=== Material shown ===
(** * Base Horizon: the network/session state machine and the read-only
      query layer of [app/base-horizon.ts], as a shallow embedding.

    The script keeps two module-level variables ([active], [session]) and a
    handful of DOM fields; its four click handlers are [async] functions
    whose only suspension points are the wallet and RPC requests.  The
    embedding keeps that shape: a record for the mutable globals, a small
    resumption monad whose nodes are the suspension points, and an
    interpreter that answers every request from an oracle and lets other
    handlers run (and change the globals) while a handler is suspended. *)

From Stdlib Require Import ZArith List String Ascii Bool Lia.
From Stdlib Require Import DecimalString.
Import ListNotations.
Open Scope string_scope.
Open Scope Z_scope.

Set Implicit Arguments.

(** ** JavaScript values the script manipulates *)

(** A thrown value, seen through the two observations the handlers make of
    it: [e?.message] and [String(e)], both as the strings the template
    literal turns them into.  A value whose conversion to a string itself
    throws (an object without [toString], say) is not among them. *)
Record Thrown := { message : option string; asString : string }.

(** [new Error(m)] *)
Definition Error (m : string) : Thrown :=
  {| message := Some m; asString := "Error: " ++ m |}.

(** [e?.message ?? String(e)] *)
Definition describe (e : Thrown) : string :=
  match message e with
  | Some m => m
  | None => asString e
  end.

(** A settled promise. *)
Inductive Settled (A : Type) : Type :=
| Fulfilled (a : A)
| Rejected (e : Thrown).
Arguments Fulfilled {A} a.
Arguments Rejected {A} e.

(** A JavaScript number as [parseInt] produces it: [NaN], or the Number
    value of an integer [z], that is the double nearest to [z] (ties to
    even, infinite beyond the largest double).  The integer is kept exact
    and rounded where the number is observed, in [Number_toString]; the
    sign of zero, which no rendering shows, is not represented. *)
Inductive JsNumber := NaN | Int (z : Z).

(** [lines.join("\n")] *)
Definition newline : string := String (ascii_of_nat 10) EmptyString.

Fixpoint join (sep : string) (lines : list string) : string :=
  match lines with
  | [] => ""
  | [l] => l
  | l :: rest => l ++ sep ++ join sep rest
  end.

(** Template-literal conversion of a bigint. *)
Definition bigint_toString (z : Z) : string := NilZero.string_of_int (Z.to_int z).

(** *** Template-literal conversion of a number (ECMAScript 6.1.6.1.20)

    The double nearest to an integer [a >= 0], as the integer it is worth;
    [None] when [a] rounds to [Infinity].  Below 2^53 every integer is a
    double; above, a double is a 53-bit integer [q] times a power of two. *)
Definition nearest_double (a : Z) : option Z :=
  if a <? 2 ^ 53 then Some a
  else
    let e := Z.log2 a - 52 in
    let q := a / 2 ^ e in
    let r := a mod 2 ^ e in
    let half := 2 ^ (e - 1) in
    let q := if (half <? r) || ((r =? half) && Z.odd q) then q + 1 else q in
    let v := q * 2 ^ e in
    if 2 ^ 1024 <=? v then None else Some v.

(** Whether the integer [c] rounds to the double [v] (an integer, at least
    2^53): [c] lies within half the gap to the doubles next to [v], the
    bounds included when the significand of [v] is even. *)
Definition rounds_to (v c : Z) : bool :=
  let e := Z.log2 v - 52 in
  let q := v / 2 ^ e in
  let below := if q =? 2 ^ 52 then 2 ^ (e - 1) else 2 ^ e in
  if Z.even q
  then (2 * v - below <=? 2 * c) && (2 * c <=? 2 * v + 2 ^ e)
  else (2 * v - below <? 2 * c) && (2 * c <? 2 * v + 2 ^ e).

(** The decimal with the fewest significant digits that rounds to [v], the
    one closest to [v] if there are several (an even last digit on a tie):
    the first multiple of [10^p] next to [v] that rounds to it, trying [p]
    from the number of digits of [v] downwards. *)
Fixpoint shortest_decimal (v : Z) (p : nat) : Z :=
  match p with
  | O => v
  | S p' =>
      let t := 10 ^ Z.of_nat p in
      let c1 := (v / t) * t in
      let c2 := c1 + t in
      let ok1 := (0 <? c1) && rounds_to v c1 in
      let ok2 := rounds_to v c2 in
      if ok1 && ok2 then
        if v - c1 <? c2 - v then c1
        else if c2 - v <? v - c1 then c2
        else if Z.even (c1 / t) then c1 else c2
      else if ok1 then c1
      else if ok2 then c2
      else shortest_decimal v p'
  end.

Fixpoint strip_trailing_zeros (fuel : nat) (c : Z) : Z :=
  match fuel with
  | O => c
  | S fuel' =>
      if (0 <? c) && (c mod 10 =? 0) then strip_trailing_zeros fuel' (c / 10) else c
  end.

=== Instructions for the task ===
Set down all the entries again, word for word.

=== Exercise solution ===
(** * Base Horizon: the network/session state machine and the read-only
      query layer of [app/base-horizon.ts], as a shallow embedding.

    The script keeps two module-level variables ([active], [session]) and a
    handful of DOM fields; its four click handlers are [async] functions
    whose only suspension points are the wallet and RPC requests.  The
    embedding keeps that shape: a record for the mutable globals, a small
    resumption monad whose nodes are the suspension points, and an
    interpreter that answers every request from an oracle and lets other
    handlers run (and change the globals) while a handler is suspended. *)

From Stdlib Require Import ZArith List String Ascii Bool Lia.
From Stdlib Require Import DecimalString.
Import ListNotations.
Open Scope string_scope.
Open Scope Z_scope.

Set Implicit Arguments.

(** ** JavaScript values the script manipulates *)

(** A thrown value, seen through the two observations the handlers make of
    it: [e?.message] and [String(e)], both as the strings the template
    literal turns them into.  A value whose conversion to a string itself
    throws (an object without [toString], say) is not among them. *)
Record Thrown := { message : option string; asString : string }.

(** [new Error(m)] *)
Definition Error (m : string) : Thrown :=
  {| message := Some m; asString := "Error: " ++ m |}.

(** [e?.message ?? String(e)] *)
Definition describe (e : Thrown) : string :=
  match message e with
  | Some m => m
  | None => asString e
  end.

(** A settled promise. *)
Inductive Settled (A : Type) : Type :=
| Fulfilled (a : A)
| Rejected (e : Thrown).
Arguments Fulfilled {A} a.
Arguments Rejected {A} e.

(** A JavaScript number as [parseInt] produces it: [NaN], or the Number
    value of an integer [z], that is the double nearest to [z] (ties to
    even, infinite beyond the largest double).  The integer is kept exact
    and rounded where the number is observed, in [Number_toString]; the
    sign of zero, which no rendering shows, is not represented. *)
Inductive JsNumber := NaN | Int (z : Z).

(** [lines.join("\n")] *)
Definition newline : string := String (ascii_of_nat 10) EmptyString.

Fixpoint join (sep : string) (lines : list string) : string :=
  match lines with
  | [] => ""
  | [l] => l
  | l :: rest => l ++ sep ++ join sep rest
  end.

(** Template-literal conversion of a bigint. *)
Definition bigint_toString (z : Z) : string := NilZero.string_of_int (Z.to_int z).

(** *** Template-literal conversion of a number (ECMAScript 6.1.6.1.20)

    The double nearest to an integer [a >= 0], as the integer it is worth;
    [None] when [a] rounds to [Infinity].  Below 2^53 every integer is a
    double; above, a double is a 53-bit integer [q] times a power of two. *)
Definition nearest_double (a : Z) : option Z :=
  if a <? 2 ^ 53 then Some a
  else
    let e := Z.log2 a - 52 in
    let q := a / 2 ^ e in
    let r := a mod 2 ^ e in
    let half := 2 ^ (e - 1) in
    let q := if (half <? r) || ((r =? half) && Z.odd q) then q + 1 else q in
    let v := q * 2 ^ e in
    if 2 ^ 1024 <=? v then None else Some v.

(** Whether the integer [c] rounds to the double [v] (an integer, at least
    2^53): [c] lies within half the gap to the doubles next to [v], the
    bounds included when the significand of [v] is even. *)
Definition rounds_to (v c : Z) : bool :=
  let e := Z.log2 v - 52 in
  let q := v / 2 ^ e in
  let below := if q =? 2 ^ 52 then 2 ^ (e - 1) else 2 ^ e in
  if Z.even q
  then (2 * v - below <=? 2 * c) && (2 * c <=? 2 * v + 2 ^ e)
  else (2 * v - below <? 2 * c) && (2 * c <? 2 * v + 2 ^ e).

(** The decimal with the fewest significant digits that rounds to [v], the
    one closest to [v] if there are several (an even last digit on a tie):
    the first multiple of [10^p] next to [v] that rounds to it, trying [p]
    from the number of digits of [v] downwards. *)
Fixpoint shortest_decimal (v : Z) (p : nat) : Z :=
  match p with
  | O => v
  | S p' =>
      let t := 10 ^ Z.of_nat p in
      let c1 := (v / t) * t in
      let c2 := c1 + t in
      let ok1 := (0 <? c1) && rounds_to v c1 in
      let ok2 := rounds_to v c2 in
      if ok1 && ok2 then
        if v - c1 <? c2 - v then c1
        else if c2 - v <? v - c1 then c2
        else if Z.even (c1 / t) then c1 else c2
      else if ok1 then c1
      else if ok2 then c2
      else shortest_decimal v p'
  end.

Fixpoint strip_trailing_zeros (fuel : nat) (c : Z) : Z :=
  match fuel with
  | O => c
  | S fuel' =>
      if (0 <? c) && (c mod 10 =? 0) then strip_trailing_zeros fuel' (c / 10) else c
  end.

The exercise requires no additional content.